> TASK TO CARRY OUT
Within the listing below, the lines to output run from the one containing "Context (ParseTime : string" through the one containing "assert (Hfin : forall"; copy them exactly and nothing else.
╔══
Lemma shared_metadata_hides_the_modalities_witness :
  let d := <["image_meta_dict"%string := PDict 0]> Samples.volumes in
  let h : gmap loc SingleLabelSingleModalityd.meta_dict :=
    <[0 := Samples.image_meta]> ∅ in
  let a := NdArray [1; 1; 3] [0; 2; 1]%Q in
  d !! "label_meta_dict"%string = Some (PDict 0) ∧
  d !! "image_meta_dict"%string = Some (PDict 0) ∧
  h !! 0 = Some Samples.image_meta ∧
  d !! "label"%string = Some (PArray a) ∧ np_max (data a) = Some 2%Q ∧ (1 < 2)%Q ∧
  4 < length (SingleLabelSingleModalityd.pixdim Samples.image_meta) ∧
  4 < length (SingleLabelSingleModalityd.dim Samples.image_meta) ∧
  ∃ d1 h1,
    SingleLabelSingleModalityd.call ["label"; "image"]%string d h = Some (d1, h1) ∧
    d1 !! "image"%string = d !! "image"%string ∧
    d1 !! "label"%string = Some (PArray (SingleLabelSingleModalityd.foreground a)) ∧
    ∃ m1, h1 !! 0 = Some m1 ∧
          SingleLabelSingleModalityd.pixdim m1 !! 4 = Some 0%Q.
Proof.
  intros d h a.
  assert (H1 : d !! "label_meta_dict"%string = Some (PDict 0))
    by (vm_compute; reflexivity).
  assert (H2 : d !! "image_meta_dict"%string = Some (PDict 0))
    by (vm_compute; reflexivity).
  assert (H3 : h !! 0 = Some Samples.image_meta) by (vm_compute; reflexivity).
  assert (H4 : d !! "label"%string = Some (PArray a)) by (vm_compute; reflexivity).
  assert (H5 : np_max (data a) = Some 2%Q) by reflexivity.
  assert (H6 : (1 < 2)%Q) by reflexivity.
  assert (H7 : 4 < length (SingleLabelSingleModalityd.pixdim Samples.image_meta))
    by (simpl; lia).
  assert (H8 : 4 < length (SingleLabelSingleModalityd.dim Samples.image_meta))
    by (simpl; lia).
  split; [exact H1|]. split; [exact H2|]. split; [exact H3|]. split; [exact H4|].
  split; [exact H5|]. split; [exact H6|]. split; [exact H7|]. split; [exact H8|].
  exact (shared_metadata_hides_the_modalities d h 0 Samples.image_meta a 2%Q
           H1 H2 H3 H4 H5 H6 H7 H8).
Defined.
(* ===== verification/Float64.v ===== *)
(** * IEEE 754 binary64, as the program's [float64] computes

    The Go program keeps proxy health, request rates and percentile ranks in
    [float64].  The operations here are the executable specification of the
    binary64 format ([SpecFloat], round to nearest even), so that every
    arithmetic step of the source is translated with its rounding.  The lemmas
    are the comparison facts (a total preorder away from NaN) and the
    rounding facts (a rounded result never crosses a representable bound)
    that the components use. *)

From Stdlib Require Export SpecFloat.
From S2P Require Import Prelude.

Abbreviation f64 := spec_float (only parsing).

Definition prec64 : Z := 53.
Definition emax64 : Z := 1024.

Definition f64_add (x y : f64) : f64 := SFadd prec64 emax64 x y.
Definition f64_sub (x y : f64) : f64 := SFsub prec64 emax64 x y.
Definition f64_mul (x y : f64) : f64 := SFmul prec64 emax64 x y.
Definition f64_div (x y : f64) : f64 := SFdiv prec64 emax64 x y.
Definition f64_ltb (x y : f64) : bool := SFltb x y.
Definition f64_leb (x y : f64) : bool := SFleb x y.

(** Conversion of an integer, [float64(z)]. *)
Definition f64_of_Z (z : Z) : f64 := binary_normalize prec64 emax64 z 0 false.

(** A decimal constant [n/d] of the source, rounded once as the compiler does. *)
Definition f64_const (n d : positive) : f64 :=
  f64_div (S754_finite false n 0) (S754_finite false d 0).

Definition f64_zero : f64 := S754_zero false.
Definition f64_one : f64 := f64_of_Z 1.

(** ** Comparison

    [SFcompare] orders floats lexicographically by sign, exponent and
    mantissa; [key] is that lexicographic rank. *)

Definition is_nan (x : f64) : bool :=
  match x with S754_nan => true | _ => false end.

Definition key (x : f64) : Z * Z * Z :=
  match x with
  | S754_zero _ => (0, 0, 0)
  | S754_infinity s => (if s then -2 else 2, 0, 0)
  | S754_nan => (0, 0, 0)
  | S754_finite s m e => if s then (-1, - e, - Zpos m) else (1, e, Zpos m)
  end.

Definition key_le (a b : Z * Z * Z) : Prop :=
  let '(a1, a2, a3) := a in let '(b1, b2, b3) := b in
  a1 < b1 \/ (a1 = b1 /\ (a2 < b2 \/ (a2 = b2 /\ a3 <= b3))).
╚══
╔══
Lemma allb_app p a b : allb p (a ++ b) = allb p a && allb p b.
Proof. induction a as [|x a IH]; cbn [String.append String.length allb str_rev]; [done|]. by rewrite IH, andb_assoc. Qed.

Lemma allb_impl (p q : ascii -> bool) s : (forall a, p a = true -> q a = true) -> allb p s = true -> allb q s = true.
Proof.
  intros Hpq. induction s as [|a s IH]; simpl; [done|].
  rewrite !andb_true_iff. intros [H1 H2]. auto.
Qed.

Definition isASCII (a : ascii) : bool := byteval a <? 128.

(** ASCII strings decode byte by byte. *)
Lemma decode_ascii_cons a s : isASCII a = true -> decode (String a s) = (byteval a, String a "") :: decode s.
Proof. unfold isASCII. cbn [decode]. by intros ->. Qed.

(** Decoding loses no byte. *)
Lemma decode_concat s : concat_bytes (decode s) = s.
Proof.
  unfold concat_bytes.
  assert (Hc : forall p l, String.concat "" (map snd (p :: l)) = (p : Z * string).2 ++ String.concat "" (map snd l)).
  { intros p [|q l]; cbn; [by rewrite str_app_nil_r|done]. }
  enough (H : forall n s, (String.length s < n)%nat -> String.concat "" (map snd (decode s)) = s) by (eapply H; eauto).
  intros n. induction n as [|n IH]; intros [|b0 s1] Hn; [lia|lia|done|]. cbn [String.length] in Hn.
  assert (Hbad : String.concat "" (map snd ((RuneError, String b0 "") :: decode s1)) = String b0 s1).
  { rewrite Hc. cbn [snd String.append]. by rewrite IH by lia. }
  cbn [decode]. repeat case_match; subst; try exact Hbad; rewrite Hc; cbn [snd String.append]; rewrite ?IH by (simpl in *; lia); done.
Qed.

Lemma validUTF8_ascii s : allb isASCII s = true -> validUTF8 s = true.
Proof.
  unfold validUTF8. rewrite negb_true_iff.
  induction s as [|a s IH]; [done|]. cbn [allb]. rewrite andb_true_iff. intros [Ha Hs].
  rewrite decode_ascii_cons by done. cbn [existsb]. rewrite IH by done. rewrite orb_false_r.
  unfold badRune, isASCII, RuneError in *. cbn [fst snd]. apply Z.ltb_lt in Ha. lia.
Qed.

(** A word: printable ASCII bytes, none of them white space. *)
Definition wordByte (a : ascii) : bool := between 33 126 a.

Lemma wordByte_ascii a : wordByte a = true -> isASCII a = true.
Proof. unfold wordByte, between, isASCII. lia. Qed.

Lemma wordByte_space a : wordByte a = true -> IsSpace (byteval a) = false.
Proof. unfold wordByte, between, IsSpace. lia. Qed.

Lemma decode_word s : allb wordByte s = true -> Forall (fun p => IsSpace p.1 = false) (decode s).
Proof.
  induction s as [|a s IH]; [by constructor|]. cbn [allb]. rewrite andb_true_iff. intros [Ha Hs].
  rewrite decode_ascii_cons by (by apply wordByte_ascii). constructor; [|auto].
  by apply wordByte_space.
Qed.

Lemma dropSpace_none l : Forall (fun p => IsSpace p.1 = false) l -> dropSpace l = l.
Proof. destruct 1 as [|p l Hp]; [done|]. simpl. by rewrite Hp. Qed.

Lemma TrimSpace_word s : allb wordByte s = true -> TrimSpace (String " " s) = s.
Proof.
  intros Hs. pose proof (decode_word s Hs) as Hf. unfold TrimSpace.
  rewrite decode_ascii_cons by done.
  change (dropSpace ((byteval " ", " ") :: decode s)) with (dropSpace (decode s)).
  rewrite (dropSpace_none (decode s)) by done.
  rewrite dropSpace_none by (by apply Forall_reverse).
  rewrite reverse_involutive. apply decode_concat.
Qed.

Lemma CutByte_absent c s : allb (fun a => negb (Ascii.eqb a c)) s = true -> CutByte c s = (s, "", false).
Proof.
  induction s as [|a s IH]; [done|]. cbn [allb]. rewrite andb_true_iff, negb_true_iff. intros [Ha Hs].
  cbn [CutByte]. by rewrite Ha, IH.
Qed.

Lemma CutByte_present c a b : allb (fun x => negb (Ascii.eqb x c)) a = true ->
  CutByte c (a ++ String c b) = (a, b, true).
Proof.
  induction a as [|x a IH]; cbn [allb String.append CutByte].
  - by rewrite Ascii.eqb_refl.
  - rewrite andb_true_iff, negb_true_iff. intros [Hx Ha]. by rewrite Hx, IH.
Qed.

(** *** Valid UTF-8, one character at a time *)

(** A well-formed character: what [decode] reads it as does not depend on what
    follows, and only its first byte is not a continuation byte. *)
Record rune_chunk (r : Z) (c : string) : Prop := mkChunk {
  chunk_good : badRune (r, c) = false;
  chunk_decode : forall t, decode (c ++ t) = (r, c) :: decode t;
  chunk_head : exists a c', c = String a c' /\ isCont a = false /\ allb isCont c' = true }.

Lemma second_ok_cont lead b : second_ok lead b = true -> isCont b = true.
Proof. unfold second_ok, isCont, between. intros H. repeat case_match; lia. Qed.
╚══
╔══
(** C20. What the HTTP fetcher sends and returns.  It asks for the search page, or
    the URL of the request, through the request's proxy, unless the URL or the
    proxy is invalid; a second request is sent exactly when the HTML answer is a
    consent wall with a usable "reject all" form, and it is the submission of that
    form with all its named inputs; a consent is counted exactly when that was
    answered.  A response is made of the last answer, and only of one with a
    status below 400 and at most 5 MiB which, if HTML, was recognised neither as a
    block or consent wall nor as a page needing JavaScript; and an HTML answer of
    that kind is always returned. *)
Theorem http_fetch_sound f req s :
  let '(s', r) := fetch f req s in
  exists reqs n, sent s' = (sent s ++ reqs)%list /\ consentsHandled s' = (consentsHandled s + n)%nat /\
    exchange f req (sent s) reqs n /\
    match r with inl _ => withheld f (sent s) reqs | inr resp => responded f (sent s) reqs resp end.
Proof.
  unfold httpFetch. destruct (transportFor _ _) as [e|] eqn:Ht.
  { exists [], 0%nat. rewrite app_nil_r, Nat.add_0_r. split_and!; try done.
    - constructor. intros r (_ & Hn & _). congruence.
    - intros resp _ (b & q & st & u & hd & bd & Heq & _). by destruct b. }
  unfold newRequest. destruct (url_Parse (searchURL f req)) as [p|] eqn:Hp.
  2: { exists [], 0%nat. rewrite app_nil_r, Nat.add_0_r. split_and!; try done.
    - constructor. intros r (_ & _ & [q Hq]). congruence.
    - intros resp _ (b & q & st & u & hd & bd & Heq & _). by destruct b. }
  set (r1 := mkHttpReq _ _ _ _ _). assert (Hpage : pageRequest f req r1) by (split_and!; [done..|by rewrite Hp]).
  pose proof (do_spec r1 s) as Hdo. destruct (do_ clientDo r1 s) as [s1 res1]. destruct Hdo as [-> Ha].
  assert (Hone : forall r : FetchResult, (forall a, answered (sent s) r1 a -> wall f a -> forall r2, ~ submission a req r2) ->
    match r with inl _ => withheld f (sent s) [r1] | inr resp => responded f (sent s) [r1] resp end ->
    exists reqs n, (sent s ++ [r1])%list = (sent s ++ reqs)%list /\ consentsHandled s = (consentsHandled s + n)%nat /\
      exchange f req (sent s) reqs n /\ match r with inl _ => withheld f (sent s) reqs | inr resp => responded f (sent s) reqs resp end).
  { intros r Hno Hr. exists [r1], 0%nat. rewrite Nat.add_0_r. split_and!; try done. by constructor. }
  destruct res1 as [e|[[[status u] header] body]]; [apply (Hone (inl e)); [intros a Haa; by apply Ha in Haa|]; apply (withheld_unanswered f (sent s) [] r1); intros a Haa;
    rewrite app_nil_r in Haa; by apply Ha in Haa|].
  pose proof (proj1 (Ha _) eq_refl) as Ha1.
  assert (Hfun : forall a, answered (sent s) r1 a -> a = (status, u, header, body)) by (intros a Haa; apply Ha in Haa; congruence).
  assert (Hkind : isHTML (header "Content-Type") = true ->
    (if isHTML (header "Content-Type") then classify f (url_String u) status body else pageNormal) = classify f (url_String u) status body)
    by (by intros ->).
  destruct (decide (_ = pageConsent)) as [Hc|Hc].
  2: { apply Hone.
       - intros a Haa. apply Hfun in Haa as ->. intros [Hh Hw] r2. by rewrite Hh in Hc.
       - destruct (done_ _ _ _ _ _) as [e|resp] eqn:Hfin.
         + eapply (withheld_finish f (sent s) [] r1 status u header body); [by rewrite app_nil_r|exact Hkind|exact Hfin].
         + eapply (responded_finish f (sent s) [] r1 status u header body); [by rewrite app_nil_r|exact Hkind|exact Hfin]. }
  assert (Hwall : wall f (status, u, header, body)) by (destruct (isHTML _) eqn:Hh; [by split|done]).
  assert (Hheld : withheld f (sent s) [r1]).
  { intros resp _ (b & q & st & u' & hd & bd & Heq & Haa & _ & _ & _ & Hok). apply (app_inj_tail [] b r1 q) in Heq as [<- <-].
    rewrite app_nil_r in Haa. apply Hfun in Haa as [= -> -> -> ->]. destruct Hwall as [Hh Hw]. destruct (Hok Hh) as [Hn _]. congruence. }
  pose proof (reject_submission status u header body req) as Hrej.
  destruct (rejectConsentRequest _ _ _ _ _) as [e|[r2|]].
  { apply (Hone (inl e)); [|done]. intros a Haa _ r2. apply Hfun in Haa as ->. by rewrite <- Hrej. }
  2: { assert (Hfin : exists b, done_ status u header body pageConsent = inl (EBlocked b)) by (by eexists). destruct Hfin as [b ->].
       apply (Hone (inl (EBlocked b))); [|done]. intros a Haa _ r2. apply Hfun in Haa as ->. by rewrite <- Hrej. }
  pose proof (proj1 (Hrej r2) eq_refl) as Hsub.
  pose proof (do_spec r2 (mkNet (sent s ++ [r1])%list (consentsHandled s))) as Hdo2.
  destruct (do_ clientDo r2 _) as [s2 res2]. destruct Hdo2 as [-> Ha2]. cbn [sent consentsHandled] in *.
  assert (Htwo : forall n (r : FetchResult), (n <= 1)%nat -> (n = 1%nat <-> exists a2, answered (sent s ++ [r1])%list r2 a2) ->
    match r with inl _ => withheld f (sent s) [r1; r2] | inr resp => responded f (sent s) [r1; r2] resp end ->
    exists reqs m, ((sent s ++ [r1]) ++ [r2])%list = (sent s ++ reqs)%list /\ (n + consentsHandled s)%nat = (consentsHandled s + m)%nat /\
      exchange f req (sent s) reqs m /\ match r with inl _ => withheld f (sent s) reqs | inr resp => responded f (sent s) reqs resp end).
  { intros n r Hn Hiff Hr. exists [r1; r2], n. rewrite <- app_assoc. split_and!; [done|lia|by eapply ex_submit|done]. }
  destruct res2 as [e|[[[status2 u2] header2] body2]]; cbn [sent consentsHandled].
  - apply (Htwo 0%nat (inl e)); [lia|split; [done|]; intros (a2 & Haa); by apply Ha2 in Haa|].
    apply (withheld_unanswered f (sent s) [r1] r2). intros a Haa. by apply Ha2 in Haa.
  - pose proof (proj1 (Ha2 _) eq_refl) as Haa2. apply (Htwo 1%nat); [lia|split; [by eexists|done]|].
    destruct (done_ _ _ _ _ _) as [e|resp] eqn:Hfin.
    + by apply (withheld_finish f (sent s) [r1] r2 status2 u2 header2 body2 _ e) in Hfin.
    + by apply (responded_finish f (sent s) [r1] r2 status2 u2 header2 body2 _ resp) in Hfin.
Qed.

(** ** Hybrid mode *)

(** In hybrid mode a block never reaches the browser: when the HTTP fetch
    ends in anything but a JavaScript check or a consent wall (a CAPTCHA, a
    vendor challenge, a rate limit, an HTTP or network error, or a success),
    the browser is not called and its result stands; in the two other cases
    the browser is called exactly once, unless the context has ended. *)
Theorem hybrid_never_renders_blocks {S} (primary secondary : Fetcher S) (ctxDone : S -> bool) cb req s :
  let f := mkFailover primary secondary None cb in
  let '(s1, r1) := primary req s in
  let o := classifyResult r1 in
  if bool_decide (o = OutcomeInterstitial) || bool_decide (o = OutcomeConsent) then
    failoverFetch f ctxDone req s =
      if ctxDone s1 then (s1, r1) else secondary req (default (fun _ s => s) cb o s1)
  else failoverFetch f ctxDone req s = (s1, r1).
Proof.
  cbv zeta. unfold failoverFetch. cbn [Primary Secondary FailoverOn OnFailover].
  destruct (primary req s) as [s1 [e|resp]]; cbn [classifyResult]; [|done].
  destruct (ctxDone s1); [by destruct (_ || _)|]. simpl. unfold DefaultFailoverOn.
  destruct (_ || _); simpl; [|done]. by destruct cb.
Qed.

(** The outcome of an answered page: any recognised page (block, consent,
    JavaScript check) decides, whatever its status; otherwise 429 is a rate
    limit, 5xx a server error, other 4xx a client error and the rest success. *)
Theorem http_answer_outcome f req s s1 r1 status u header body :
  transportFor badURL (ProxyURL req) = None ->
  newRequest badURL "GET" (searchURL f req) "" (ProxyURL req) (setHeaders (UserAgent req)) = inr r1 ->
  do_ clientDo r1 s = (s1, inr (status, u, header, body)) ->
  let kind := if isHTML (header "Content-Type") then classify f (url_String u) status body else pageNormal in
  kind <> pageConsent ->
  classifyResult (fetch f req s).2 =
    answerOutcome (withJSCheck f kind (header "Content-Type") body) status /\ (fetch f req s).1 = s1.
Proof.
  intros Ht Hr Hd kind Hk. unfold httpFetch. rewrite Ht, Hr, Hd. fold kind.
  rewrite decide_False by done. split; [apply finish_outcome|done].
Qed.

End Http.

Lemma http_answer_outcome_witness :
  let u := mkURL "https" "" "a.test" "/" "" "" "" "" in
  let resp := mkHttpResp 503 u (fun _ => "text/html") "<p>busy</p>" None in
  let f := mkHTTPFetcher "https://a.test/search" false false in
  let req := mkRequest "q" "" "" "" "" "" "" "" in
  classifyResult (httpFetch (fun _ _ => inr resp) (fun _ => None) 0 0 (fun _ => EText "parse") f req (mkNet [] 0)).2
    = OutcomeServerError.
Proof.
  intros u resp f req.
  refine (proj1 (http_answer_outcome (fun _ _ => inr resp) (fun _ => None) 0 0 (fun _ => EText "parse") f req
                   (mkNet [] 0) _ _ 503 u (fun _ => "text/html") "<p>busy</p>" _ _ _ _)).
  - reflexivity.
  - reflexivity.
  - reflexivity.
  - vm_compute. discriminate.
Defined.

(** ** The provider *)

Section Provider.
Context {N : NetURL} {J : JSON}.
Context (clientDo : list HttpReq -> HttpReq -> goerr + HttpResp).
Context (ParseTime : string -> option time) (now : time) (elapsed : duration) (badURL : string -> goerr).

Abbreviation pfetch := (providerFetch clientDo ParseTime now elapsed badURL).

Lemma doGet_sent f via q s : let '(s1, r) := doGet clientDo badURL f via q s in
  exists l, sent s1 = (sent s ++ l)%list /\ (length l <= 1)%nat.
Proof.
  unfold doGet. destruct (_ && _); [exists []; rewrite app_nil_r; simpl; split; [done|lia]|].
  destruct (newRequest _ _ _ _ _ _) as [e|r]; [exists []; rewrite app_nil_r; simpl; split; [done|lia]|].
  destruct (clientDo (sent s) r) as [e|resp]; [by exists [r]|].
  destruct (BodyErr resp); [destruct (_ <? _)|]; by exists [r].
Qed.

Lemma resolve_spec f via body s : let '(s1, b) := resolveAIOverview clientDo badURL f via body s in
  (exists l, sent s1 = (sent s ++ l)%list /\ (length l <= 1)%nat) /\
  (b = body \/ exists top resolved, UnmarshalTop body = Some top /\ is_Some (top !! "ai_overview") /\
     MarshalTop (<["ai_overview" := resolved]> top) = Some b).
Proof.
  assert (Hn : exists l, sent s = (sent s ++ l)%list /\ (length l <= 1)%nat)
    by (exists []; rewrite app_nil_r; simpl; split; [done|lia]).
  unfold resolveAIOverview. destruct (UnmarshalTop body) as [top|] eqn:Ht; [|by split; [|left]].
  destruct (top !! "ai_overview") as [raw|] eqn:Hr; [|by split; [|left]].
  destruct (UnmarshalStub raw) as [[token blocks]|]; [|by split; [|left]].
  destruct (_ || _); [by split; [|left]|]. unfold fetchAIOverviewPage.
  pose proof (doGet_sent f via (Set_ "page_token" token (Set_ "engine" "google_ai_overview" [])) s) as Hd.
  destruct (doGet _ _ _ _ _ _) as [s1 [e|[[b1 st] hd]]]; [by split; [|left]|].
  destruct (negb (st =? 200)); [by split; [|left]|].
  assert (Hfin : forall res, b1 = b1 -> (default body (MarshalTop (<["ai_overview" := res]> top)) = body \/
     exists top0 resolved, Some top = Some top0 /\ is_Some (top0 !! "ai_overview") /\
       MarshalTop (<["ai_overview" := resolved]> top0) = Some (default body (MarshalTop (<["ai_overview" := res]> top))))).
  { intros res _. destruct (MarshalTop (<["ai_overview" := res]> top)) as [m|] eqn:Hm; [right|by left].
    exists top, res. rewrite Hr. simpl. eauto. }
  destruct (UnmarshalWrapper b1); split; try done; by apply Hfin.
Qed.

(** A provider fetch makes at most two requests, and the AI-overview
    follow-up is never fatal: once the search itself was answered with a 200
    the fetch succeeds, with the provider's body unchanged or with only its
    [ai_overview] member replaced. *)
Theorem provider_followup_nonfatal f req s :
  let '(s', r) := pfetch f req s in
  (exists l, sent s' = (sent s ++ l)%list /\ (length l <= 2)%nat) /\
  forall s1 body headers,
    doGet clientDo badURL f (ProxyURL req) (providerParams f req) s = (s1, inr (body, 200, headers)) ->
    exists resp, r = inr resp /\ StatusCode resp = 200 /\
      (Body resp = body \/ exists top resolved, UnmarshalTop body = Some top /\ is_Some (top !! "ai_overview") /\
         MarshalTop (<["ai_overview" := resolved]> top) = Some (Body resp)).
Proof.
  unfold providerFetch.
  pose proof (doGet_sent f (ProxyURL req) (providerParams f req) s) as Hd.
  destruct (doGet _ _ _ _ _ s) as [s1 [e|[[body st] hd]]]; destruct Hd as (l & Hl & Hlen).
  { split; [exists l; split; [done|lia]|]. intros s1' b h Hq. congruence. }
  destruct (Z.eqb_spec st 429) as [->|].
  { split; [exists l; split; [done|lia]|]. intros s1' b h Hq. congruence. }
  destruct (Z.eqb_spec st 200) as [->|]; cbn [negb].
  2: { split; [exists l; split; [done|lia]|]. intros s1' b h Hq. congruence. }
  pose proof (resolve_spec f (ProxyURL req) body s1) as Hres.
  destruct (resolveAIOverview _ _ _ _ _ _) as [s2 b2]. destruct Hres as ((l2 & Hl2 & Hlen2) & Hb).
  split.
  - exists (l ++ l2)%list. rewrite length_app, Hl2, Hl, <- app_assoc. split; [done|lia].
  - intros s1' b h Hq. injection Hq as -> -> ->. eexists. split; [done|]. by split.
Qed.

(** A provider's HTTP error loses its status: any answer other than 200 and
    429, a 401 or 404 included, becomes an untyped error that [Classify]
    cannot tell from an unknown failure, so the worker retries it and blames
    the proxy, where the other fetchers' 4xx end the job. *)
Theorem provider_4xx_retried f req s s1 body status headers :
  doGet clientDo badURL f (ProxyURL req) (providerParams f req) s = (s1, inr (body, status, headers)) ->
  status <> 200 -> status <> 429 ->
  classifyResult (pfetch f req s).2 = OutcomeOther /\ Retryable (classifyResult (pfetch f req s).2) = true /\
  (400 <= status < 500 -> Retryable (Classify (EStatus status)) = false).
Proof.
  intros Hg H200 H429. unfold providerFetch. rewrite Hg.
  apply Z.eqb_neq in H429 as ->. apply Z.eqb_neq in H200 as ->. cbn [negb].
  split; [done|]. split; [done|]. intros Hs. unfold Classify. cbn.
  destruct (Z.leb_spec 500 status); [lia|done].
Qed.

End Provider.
╚══
> RESULT
Context (ParseTime : string -> option time) (now : time) (elapsed : duration) (badURL : string -> goerr).

Abbreviation pfetch := (providerFetch clientDo ParseTime now elapsed badURL).

Lemma doGet_sent f via q s : let '(s1, r) := doGet clientDo badURL f via q s in
  exists l, sent s1 = (sent s ++ l)%list /\ (length l <= 1)%nat.
Proof.
  unfold doGet. destruct (_ && _); [exists []; rewrite app_nil_r; simpl; split; [done|lia]|].
  destruct (newRequest _ _ _ _ _ _) as [e|r]; [exists []; rewrite app_nil_r; simpl; split; [done|lia]|].
  destruct (clientDo (sent s) r) as [e|resp]; [by exists [r]|].
  destruct (BodyErr resp); [destruct (_ <? _)|]; by exists [r].
Qed.

Lemma resolve_spec f via body s : let '(s1, b) := resolveAIOverview clientDo badURL f via body s in
  (exists l, sent s1 = (sent s ++ l)%list /\ (length l <= 1)%nat) /\
  (b = body \/ exists top resolved, UnmarshalTop body = Some top /\ is_Some (top !! "ai_overview") /\
     MarshalTop (<["ai_overview" := resolved]> top) = Some b).
Proof.
  assert (Hn : exists l, sent s = (sent s ++ l)%list /\ (length l <= 1)%nat)
    by (exists []; rewrite app_nil_r; simpl; split; [done|lia]).
  unfold resolveAIOverview. destruct (UnmarshalTop body) as [top|] eqn:Ht; [|by split; [|left]].
  destruct (top !! "ai_overview") as [raw|] eqn:Hr; [|by split; [|left]].
  destruct (UnmarshalStub raw) as [[token blocks]|]; [|by split; [|left]].
  destruct (_ || _); [by split; [|left]|]. unfold fetchAIOverviewPage.
  pose proof (doGet_sent f via (Set_ "page_token" token (Set_ "engine" "google_ai_overview" [])) s) as Hd.
  destruct (doGet _ _ _ _ _ _) as [s1 [e|[[b1 st] hd]]]; [by split; [|left]|].
  destruct (negb (st =? 200)); [by split; [|left]|].
  assert (Hfin : forall res, b1 = b1 -> (default body (MarshalTop (<["ai_overview" := res]> top)) = body \/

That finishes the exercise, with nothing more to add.